I like to keep some of this in the freezer. It makes it so easy when I am making casseroles and such. It does not take much more time to freeze but the amount of time you will save later is worth it.
Try homemade gluten free cream of chicken soup!
You will love how simple it is to make. It tastes amazing and costs a fraction of the cost of store bought! It tastes better too.
I love that it will keep for up to a week in the fridge. Sometimes, I will make it on the weekend to have ready for a busy week.

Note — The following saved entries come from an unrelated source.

(* ===== verification/Direct.v ===== *)
(** Connections through the server (cli.go: the destination of [Dial]; ud.go,
    direct.go; the dialling of xendor/github.com/glycerine/xcryptossh: tcpip.go and
    streamlocal.go; pty.go: [handleChannel]; the handlers of requests of server.go,
    cli.go and connection.go of the library). What the client asks for and what the
    server does with it are one path through [Mux] and [Channel]. *)
From S2P Require Import Prelude.
From S2P Require Import GoStrings.
From S2P Require Import Wire.
From S2P Require Import Flow.
From S2P Require Import Channel.
From S2P Require Import Mux.
From S2P Require Import FlowControl.
From S2P Require Import Tricorder.

(** ** The client *)

(** direct.go and tcpip.go declare the same message under different names. *)
Definition channelOpenDirectMsg : msg_type := mkType "channelOpenDirectMsg" []
  [("Rhost", KString); ("Rport", KUint32); ("Lhost", KString); ("Lport", KUint32)].
Definition streamLocalChannelOpenDirectMsg : msg_type := mkType "streamLocalChannelOpenDirectMsg" []
  [("socketPath", KString); ("reserved0", KString); ("reserved1", KUint32)].

Definition minus2_uint32 : Z := 0xFFFFFFFE.

(** net.IPv4zero.String(). *)
Definition IPv4zero : string := "0.0.0.0".

(** Where a connection is to end, behind the server. *)
Inductive destination := UnixSocket (path : string) | Tcp (hostport : string).

(** [DialConfig.Dial], from DownstreamHostPort on: the port -2, a missing port, and
    a host that begins with a slash mean a socket of the file system. *)
Definition downstream (DownstreamHostPort : string) : outcome destination :=
  let hp := Trim DownstreamHostPort ws in
  let? '(host, tryUnixDomain) :=
    if HasSuffix hp ":-2" then Ok (stake (String.length hp - 3) hp, true)
    else
      match GoStrings.SplitHostPort hp with
      | Ok (host, _) => Ok (host, false)
      | Err e =>
          if Contains e "missing port in address" then Ok (hp, true)
          else Err ("error from net.SplitHostPort on '" +:+ hp +:+ "': '" +:+ e +:+ "'")
      | Panic s => Panic s
      | Blocked => Blocked
      end in
  if tryUnixDomain || HasPrefix host "/" then Ok (UnixSocket host) else Ok (Tcp hp).

Section Transport.
(** The transport's answer to a packet. *)
Context (conn : string -> option string).

(** A channel that is being opened: the packets, the channel, the error. *)
Definition opened_channel := outcome (mux * list string * (nat * error_)).

(** [dialDirect] of direct.go and [Client.dial] of tcpip.go, up to the wait for the
    peer's answer. *)
Definition dialDirect (laddr : string) (lport : Z) (raddr : string) (rport : Z) (m : mux) : mux * list string * (nat * error_) :=
  openChannel conn "direct-tcpip"
    (Marshal channelOpenDirectMsg [VString raddr; VUint32 (to_uint32 rport); VString laddr; VUint32 (to_uint32 lport)]) m.

Definition DialRemoteUnixDomain (udpath : string) (m : mux) : mux * list string * (nat * error_) :=
  dialDirect IPv4zero 0 udpath (-2) m.

Definition dialStreamLocal (socketPath : string) (m : mux) : mux * list string * (nat * error_) :=
  openChannel conn "direct-streamlocal@openssh.com"
    (Marshal streamLocalChannelOpenDirectMsg [VString socketPath; VString ""; VUint32 0]) m.

(** [Client.DialWithContext]. *)
Definition DialWithContext (n addr : string) (m : mux) : opened_channel :=
  if (n =? "tcp")%string || (n =? "tcp4")%string || (n =? "tcp6")%string then
    let? '(host, port) := dial_target addr in Ok (dialDirect IPv4zero 0 host port m)
  else if (n =? "unix")%string then Ok (dialStreamLocal addr m)
  else Err ("ssh: unsupported protocol: " +:+ n).

(** The end of [DialConfig.Dial]. *)
Definition dial_downstream (DownstreamHostPort : string) (m : mux) : opened_channel :=
  let? d := downstream DownstreamHostPort in
  match d with
  | UnixSocket path => Ok (DialRemoteUnixDomain path m)
  | Tcp hp => DialWithContext "tcp" hp m
  end.

(** ** The server *)

(** A ConnectionAlert: whether it has a channel [PortOne]. *)
Record ConnectionAlert := mkAlert { PortOne : bool }.

(** What a channel makes the server do: dial out and copy, offer the channel to who
    waits on [PortOne], call a handler of the program, start a shell. *)
Inductive effect :=
| DialOut (network addr : string)
| OfferPortOne
| CustomHandler (channelType : string)
| Shell.

(** The fields of the message that are read; an error of Unmarshal is not looked
    at, so what comes before it counts. *)
Definition direct_target (extra : string) : string * Z :=
  match parseString extra with
  | None => ("", 0)
  | Some (host, rest) => (host, match parseUint32 rest with Some (port, _) => port | None => 0 end)
  end.

Definition handleDirectTcp (ca : option ConnectionAlert) (c : channel) : outcome (channel * list string * list effect) :=
  let '(host, port) := direct_target (extraData c) in
  let '(c, sent, err) := Accept conn c in
  match err with
  | Some e => Panic e
  | None =>
      if port =? minus2_uint32 then Ok (c, sent, [DialOut "unix" host])
      else if port =? 1 then
        match ca with
        | Some a => if PortOne a then Ok (c, sent, [OfferPortOne]) else Panic "wat?"
        | None => Panic "wat?"
        end
      else Ok (c, sent, [DialOut "tcp" (host +:+ ":" +:+ itoa port)])
  end.

(** [handleChannel]: [custom] are the types that have a handler of the program,
    [pty] tells whether a terminal can be started. The channel that
    [handleDirectTcp] took goes on to be rejected. *)
Definition handleChannel (custom : list string) (ca : option ConnectionAlert) (pty : bool) (c : channel)
  : outcome (channel * list string * list effect) :=
  let t := chanType c in
  let? '(c, sent, effects) :=
    if (t =? "direct-tcpip")%string then handleDirectTcp ca c else Ok (c, [], []) in
  if negb (t =? "session")%string then
    if bool_decide (t ∈ custom) then Ok (c, sent, effects ++ [CustomHandler t])
    else
      let '(c, sent', _) := Reject conn 3 ("unknown channel type: " +:+ t) c in
      Ok (c, sent ++ sent', effects)
  else
    let '(c, sent, err) := Accept conn c in
    match err with
    | Some _ => Ok (c, sent, [])
    | None =>
        if pty then Ok (c, sent, [Shell])
        else Panic "invalid memory address or nil pointer dereference"
    end.

(** *** Requests *)

(** [Request.Reply] to a request of a channel. *)
Definition request_reply (ok : bool) (r : Request) (c : channel) : channel * list string * error_ :=
  if negb (WantReply r) then (c, [], None) else ackRequest conn ok c.

Definition out_of_range : string := "slice bounds out of range".

(** binary.BigEndian.Uint32. *)
Definition Uint32 (b : string) : outcome Z := if slen b <? 4 then Panic "index out of range" else Ok (be (stake 4 b)).

(** The width and the height. *)
Definition parseDims (b : string) : outcome (Z * Z) :=
  let? w := Uint32 b in
  let? h := Uint32 (sdrop 4 b) in
  Ok (w, h).

Record Winsize := mkWinsize { Height : Z; Width : Z }.
Definition SetWinsize (w h : Z) : Winsize := mkWinsize (h mod 2 ^ 16) (w mod 2 ^ 16).

(** The dimensions in a pty-req: [termLen + 4] is computed in a byte. *)
Definition pty_dims (payload : string) : outcome (Z * Z) :=
  match String.get 3 payload with
  | None => Panic "index out of range"
  | Some b =>
      let from := (val b + 4) mod 256 in
      if slen payload <? from then Panic out_of_range else parseDims (sdrop (Z.to_nat from) payload)
  end.

(** One turn of the loop over the requests of a session; the new size of the
    terminal, if it is set. *)
Definition session_request (r : Request) (c : channel) : outcome (channel * list string * option Winsize) :=
  if (Type_ r =? "shell")%string then
    if slen (Payload r) =? 0 then let '(c, sent, _) := request_reply true r c in Ok (c, sent, None) else Ok (c, [], None)
  else if (Type_ r =? "pty-req")%string then
    let? '(w, h) := pty_dims (Payload r) in
    let '(c, sent, _) := request_reply true r c in Ok (c, sent, Some (SetWinsize w h))
  else if (Type_ r =? "window-change")%string then
    let? '(w, h) := parseDims (Payload r) in Ok (c, [], Some (SetWinsize w h))
  else Ok (c, [], None).

(** What a goroutine meets that reads requests: one, the end of the Go channel (in
    a receive that does not look at it, a nil request), a signal to stop. *)
Inductive receipt := Got (r : Request) | Closed | Stop.

(** [DiscardRequests]: whether it returned. *)
Fixpoint DiscardRequests (l : list receipt) (c : channel) : channel * list string * bool :=
  match l with
  | [] => (c, [], false)
  | Got r :: l =>
      let '(c, sent, _) := request_reply false r c in
      let '(c, sent', b) := DiscardRequests l c in (c, sent ++ sent', b)
  | Closed :: l => DiscardRequests l c
  | Stop :: _ => (c, [], true)
  end.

It is so simple and makes any recipe taste amazing. I can’t wait for you to try this quick and easy gluten free soup recipe.
Use in these recipes:
- The Best Sour Cream Chicken Enchiladas
- Creamy Chicken Pasta with fresh tomatoes – 20 minute dinner
- Crock Pot Chicken Alfredo
- Crock Pot Chicken Pot Pie
Print Gluten free cream of chicken soup recipe:
Learn how to make gluten free cream of chicken soup recipe. This gluten free cream soup base is so simple. Gluten free substitute for cream of chicken soup.
- 3/4 cup milk
- 3/4 cup chicken broth
- 3 Tbsp corn starch
- 1/2 tsp salt
- 1/4 tsp pepper
- 1/4 tsp poultry seasoning
Whisk chicken broth, milk, and cornstarch together in a small saucepan until cornstarch is dissolved.
Add seasonings and mix together.
Cook over medium heat, stirring constantly, until bubbling, about 3- 5 minutes.
Reduce heat to medium-low; continue to cook and stir until mixture is very thick, about 5 minutes.
Remove from heat and use as a substitute for any recipe that calls for cream of chicken soup.
Can be stored in the refrigerate for up to a week in a mason jar or any air tight container.
This recipe makes approximately 1 cup of condensed cream of chicken soup.